Un beso, una mirada y el sentimiento, que nunca podría vivir sin ella, golpeándole el pecho como un ariete, dejándolo sin ninguna idea de cómo salir de esa situación, sin tener que huir como sombras en la noche.
- ¿Qué estas embarazada? – pregunto de nueva cuenta, intentando recordar cómo y dónde había pasado, eso, no es que él y Mabel lo hicieran cada dos horas, pero según podía recordar, siempre habían intentado hacerlo en sus días seguros, joder, ahora podía recordar algo, mierda, mierda, mierda, había sido después de la fiesta de Zack, en esa ocasión habían llegado algo tarde, demasiado tarde, teniendo que dormir en el garaje para no despertar a sus padres, había sido una de las pocas veces, donde ni él se preocupó por usar condón ni ella, por verificar si era un día seguro.
Se sonrojo al pensar que su primer hijo, había sido engendrado sobre la cama del perro y un tapete de automóvil deslavado.

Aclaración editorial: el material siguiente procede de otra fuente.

Lemma make_key_perm args (kw1 kw2 : list (string * pyval)) :
  NoDup (map fst kw1) → kw1 ≡ₚ kw2 → _make_key args kw1 = _make_key args kw2.
Proof.
  intros Hnd Hperm. unfold _make_key.
  assert (has_long_int (PList [PList args; PDict kw1])
          = has_long_int (PList [PList args; PDict kw2])) as ->.
  { cbn [has_long_int existsb]. do 2 f_equal. by apply existsb_perm. }
  destruct (has_long_int _); [done|]. unfold dumps. do 2 f_equal.
  cbn [default_str map]. cbn [encode map]. do 3 f_equal.
  apply encode_dict_perm.
  - by rewrite default_str_keys.
  - by apply Permutation_map.
Qed.

(** C6. [_make_key] is a function of its arguments, and the key does not
    depend on the order in which keyword arguments are written: two calls
    with the same positional arguments and the same name-to-value bindings
    yield the same key, as in [make_key(a=1, b=2) == make_key(b=2, a=1)].
    The order of positional arguments does matter: [make_key(1, 2)] and
    [make_key(2, 1)] differ. *)
Theorem make_key_keyword_order args (kw1 kw2 : list (string * pyval)) :
  NoDup (map fst kw1) → kw1 ≡ₚ kw2 →
  _make_key args kw1 = _make_key args kw2
  ∧ _make_key [] [("a", PInt 1); ("b", PInt 2)]
    = _make_key [] [("b", PInt 2); ("a", PInt 1)]
  ∧ _make_key [PInt 1; PInt 2] [] ≠ _make_key [PInt 2; PInt 1] [].
Proof.
  intros Hnd Hperm. split; [by apply make_key_perm|]. split.
  - apply make_key_perm; [|apply perm_swap].
    cbn. apply NoDup_cons_2; [|apply NoDup_singleton].
    by intros ?%list_elem_of_singleton.
  - vm_compute. discriminate.
Qed.
End MakeKey.

Lemma make_key_keyword_order_witness :
  let kw1 := [("url", Json.PStr "https://a.example/"); ("max_length", Json.PInt 10000)] in
  let kw2 := [("max_length", Json.PInt 10000); ("url", Json.PStr "https://a.example/")] in
  NoDup (map fst kw1) ∧ kw1 ≡ₚ kw2
  ∧ SimpleCache._make_key [Json.PStr "markdown"] kw1
    = SimpleCache._make_key [Json.PStr "markdown"] kw2.
Proof.
  intros kw1 kw2.
  assert (Hnd : NoDup (map fst kw1)).
  { cbn. apply NoDup_cons_2; [|apply NoDup_singleton].
    intros Hin. apply list_elem_of_singleton in Hin. discriminate. }
  assert (Hperm : kw1 ≡ₚ kw2) by apply perm_swap.
  split; [exact Hnd|]. split; [exact Hperm|].
  exact (proj1 (make_key_keyword_order [Json.PStr "markdown"] kw1 kw2 Hnd Hperm)).
Defined.

(** ** Tool envelopes *)

Section ToolFacts.
Import Json Tools.

(** What [json.dumps(obj, indent=2)] writes for a dict starts with an
    opening brace followed by a line break, unless the dict is empty. *)
Lemma indented2_shape response :
  indented2 response →
  response = "{}" ∨ ∃ rest, response = String "{" (String (ascii_of_N 10) rest).
Proof.
  intros [items ->]. destruct items as [|item items]; [by left|].
  right. unfold dumps. cbn. eauto.
Qed.

Variable ddgs_text : string → Z → outcome (list backend_result).
Variable ddgs_news : string → Z → outcome (list backend_result).

(** Every branch of the two search tools returns an object with a
    [status] of ["success"] or ["error"]. *)
Lemma search_web_status query max_results :
  ∃ indent items status,
    search_web ddgs_text query max_results = dumps indent false (JDict items)
    ∧ field "status" items = Some status ∧ status ∈ status_values.
Proof.
  unfold search_web, _search_web_impl, status_values.
  destruct (ddgs_text query max_results) as [[|r results]|e];
    eexists _, _, _; (split; [reflexivity|]); (split; [reflexivity|]); set_solver.
Qed.

Lemma search_news_status query max_results :
  ∃ indent items status,
    search_news ddgs_news query max_results = dumps indent false (JDict items)
    ∧ field "status" items = Some status ∧ status ∈ status_values.
Proof.
  unfold search_news, _search_news_impl, status_values.
  destruct (ddgs_news query max_results) as [[|r results]|e];
    eexists _, _, _; (split; [reflexivity|]); (split; [reflexivity|]); set_solver.
Qed.

(** The branches that pass [indent=2]: an error and a non-empty result. *)
Lemma search_web_indented query max_results :
  ddgs_text query max_results ≠ Return [] →
  indented2 (search_web ddgs_text query max_results).
Proof.
  unfold search_web, _search_web_impl, indented2.
  destruct (ddgs_text query max_results) as [[|r results]|e]; [done|..]; eauto.
Qed.
End ToolFacts.

(** C3, evaluated where it fails.  When the backend finds nothing,
    [search_web] and [search_news] return the empty-result envelope on a
    single line, as [json.dumps] writes it without [indent]; that text is not
    the 2-space-indented form of any object.  The envelope does carry a
    [status] field, with the value ["success"]. *)
Theorem empty_result_is_not_indented (query : string) (max_results : Z) :
  let nothing : string → Z → outcome (list Tools.backend_result) := λ _ _, Return [] in
  Tools.search_web nothing query max_results
  = Json.dq "{'status': 'success', 'results': [], 'message': 'No results found.'}"
  ∧ ¬ Tools.indented2 (Tools.search_web nothing query max_results)
  ∧ Tools.search_news nothing query max_results
    = Json.dq "{'status': 'success', 'results': [], 'message': 'No news found.'}"
  ∧ ¬ Tools.indented2 (Tools.search_news nothing query max_results)
  ∧ (∃ items,
       Tools.search_web nothing query max_results
       = Json.dumps None false (Json.JDict items)
       ∧ Json.field "status" items = Some (Json.JStr "success")).
Proof.
  intros nothing.
  split; [reflexivity|]. split; [|split; [reflexivity|split]].
  - intros [Heq|[rest Heq]]%indented2_shape; vm_compute in Heq; discriminate.
  - intros [Heq|[rest Heq]]%indented2_shape; vm_compute in Heq; discriminate.
  - by eexists.
Qed.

-¿Estas bien? – pregunto la chica, con una mirada, que era fácil de entender, estaba asustada, más que asustada, estaba aterrada, era algo no planeado, ni si quiera los dos sabían bien si lo que tenían era duradero o simple calentura, y ahora un bebe, ¿Qué dirían sus amigas? ¿Qué dirían sus padres? ¿Qué diría el mundo en general?
- Yo – la voz de Mabel lo regreso del extraño mundo que era la auto culpa y el regocijo que todo hombre siente al saber que su semilla no es estéril – puedo abortar – las palabras se le quebraron en la boca a la castaña mientras su hermano sentía una corriente fría recorrer su columna vertebral.
Abortar, la palabra le sonaba con demasiado énfasis, pero si ella abortaba, no solo estaba en riesgo la salud del feto, si no la de su hermana, y peor a un sería un secreto que a la larga los consumiría lenta pero inexorablemente sus vidas.
- No – replico el chico atrayéndola hacia sus brazos – nunca vuelvas a decir eso entendisteis – replico mientras la cargaba y entraba a la casa, dándole gracias al cielo que sus padres estuvieran trabajando, sonrió al momento en que Mabel se refugiaba entre sus brazos y empezaba a llorar, a un que no sabía bien si era de felicidad o de ansiedad.
Había tomado una decisión y si sus padres no entendían lo que ellos tenían si el mundo no entendía lo que ellos tenían, entonces por qué seguir viviendo bajo esa realidad, sonrió al momento de dejar a la chica en el sillón tomaba las llaves de su motocicleta.
- Empaca – repuso sonriendo – empaca todo lo que puedas meter en dos maletas – exclamo ahora agachándose para poder besar a su mujer – porque nos fugaremos esta noche – explico tocándola un poco más de lo que se podía considerar apropiado para dos hermanos - entendido –
- Si – susurro la chica completamente sonrojada, al momento de que su cerebro empezaba a comprender que desde ahora, eran ellos tres contra el mundo.